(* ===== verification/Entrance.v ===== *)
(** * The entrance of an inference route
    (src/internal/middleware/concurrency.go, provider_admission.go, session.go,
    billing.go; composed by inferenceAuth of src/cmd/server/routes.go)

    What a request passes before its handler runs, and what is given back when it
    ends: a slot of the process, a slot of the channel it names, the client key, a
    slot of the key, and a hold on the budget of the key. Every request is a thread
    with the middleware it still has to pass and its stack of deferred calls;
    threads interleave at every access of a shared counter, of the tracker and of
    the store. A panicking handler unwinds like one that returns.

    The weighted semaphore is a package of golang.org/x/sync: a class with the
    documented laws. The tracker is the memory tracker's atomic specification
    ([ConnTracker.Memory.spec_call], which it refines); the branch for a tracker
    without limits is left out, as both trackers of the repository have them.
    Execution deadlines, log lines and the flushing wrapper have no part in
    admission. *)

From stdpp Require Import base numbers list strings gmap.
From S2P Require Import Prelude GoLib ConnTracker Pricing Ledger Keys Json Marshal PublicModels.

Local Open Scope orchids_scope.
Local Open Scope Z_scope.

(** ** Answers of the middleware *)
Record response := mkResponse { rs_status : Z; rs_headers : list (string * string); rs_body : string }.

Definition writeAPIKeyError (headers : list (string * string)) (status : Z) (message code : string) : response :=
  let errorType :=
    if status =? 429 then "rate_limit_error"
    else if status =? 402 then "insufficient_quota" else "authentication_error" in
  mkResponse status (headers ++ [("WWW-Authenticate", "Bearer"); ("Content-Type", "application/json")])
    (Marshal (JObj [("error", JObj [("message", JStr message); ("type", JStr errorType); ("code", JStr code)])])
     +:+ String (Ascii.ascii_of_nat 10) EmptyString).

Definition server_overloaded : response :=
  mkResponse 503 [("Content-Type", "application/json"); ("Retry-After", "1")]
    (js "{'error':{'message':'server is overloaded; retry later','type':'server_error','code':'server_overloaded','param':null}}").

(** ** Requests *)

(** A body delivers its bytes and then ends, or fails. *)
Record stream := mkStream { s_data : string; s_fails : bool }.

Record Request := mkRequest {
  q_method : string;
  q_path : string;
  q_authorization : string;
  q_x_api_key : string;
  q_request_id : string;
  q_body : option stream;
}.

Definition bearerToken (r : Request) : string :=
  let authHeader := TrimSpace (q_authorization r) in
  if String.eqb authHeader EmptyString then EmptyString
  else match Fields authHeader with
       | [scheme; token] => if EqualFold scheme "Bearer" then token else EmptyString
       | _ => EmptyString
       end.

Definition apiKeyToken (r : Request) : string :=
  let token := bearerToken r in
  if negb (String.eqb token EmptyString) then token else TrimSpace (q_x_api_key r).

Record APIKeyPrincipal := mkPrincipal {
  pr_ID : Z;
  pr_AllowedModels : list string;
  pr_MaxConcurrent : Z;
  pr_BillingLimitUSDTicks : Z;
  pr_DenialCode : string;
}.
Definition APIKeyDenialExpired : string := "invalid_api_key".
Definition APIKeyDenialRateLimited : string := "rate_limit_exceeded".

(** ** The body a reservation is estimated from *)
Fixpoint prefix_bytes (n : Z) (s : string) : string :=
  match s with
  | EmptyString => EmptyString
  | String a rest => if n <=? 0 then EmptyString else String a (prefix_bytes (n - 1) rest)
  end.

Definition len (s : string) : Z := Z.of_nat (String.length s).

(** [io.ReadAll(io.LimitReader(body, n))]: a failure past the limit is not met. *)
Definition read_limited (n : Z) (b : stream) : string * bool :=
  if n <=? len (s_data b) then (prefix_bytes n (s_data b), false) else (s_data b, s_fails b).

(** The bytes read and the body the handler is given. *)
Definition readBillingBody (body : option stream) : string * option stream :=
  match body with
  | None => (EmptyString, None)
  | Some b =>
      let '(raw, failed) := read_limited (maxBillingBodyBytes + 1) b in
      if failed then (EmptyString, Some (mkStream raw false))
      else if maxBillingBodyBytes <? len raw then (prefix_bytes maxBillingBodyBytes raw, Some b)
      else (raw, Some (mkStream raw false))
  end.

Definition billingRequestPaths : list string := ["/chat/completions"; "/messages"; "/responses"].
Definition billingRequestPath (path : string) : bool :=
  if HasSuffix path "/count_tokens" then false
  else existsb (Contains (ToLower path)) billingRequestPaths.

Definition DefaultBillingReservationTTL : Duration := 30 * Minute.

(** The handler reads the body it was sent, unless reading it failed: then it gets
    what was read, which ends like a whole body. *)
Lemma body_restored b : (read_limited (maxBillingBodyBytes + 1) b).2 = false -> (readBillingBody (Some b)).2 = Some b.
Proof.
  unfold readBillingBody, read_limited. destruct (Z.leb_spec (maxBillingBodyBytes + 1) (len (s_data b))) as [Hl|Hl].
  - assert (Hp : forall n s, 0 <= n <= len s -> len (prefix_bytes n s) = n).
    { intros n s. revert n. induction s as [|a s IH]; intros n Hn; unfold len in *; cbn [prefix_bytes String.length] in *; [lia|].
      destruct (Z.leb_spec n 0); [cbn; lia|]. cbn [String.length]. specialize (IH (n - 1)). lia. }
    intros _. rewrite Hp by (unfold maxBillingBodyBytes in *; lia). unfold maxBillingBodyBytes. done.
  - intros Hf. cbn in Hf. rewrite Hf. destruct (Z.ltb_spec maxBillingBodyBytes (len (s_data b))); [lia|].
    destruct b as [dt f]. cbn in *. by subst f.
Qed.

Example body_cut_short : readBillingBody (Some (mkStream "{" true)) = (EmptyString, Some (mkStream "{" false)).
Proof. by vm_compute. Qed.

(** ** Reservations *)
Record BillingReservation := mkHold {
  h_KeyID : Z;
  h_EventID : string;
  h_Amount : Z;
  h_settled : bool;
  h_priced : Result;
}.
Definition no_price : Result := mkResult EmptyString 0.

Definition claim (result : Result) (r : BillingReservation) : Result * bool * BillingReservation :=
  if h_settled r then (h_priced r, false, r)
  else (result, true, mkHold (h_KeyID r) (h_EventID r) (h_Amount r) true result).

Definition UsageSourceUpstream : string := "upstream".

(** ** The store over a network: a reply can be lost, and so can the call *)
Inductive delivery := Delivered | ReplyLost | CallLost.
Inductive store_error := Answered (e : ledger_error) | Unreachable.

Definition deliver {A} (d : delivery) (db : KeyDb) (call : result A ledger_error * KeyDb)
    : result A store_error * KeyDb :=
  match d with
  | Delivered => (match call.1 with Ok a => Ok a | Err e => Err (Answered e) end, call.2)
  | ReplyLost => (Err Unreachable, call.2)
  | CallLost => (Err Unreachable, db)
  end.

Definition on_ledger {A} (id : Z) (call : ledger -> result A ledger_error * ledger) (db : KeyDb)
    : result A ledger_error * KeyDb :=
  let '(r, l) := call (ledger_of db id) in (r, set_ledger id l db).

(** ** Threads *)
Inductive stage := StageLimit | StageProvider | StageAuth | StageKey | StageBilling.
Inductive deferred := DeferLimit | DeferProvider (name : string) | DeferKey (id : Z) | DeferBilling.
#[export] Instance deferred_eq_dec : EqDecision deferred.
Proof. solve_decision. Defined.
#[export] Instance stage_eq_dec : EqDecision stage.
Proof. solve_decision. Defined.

PROBLEM TO SOLVE: Start with the line above that contains "([ConnTracker.Memory.spec_call], which it" and end with the line that contains "Record response := mkResponse". Write out those lines exactly, and only those.

SOLUTION TO THE PROBLEM:
    ([ConnTracker.Memory.spec_call], which it refines); the branch for a tracker
    without limits is left out, as both trackers of the repository have them.
    Execution deadlines, log lines and the flushing wrapper have no part in
    admission. *)

From stdpp Require Import base numbers list strings gmap.
From S2P Require Import Prelude GoLib ConnTracker Pricing Ledger Keys Json Marshal PublicModels.

Local Open Scope orchids_scope.
Local Open Scope Z_scope.

(** ** Answers of the middleware *)
Record response := mkResponse { rs_status : Z; rs_headers : list (string * string); rs_body : string }.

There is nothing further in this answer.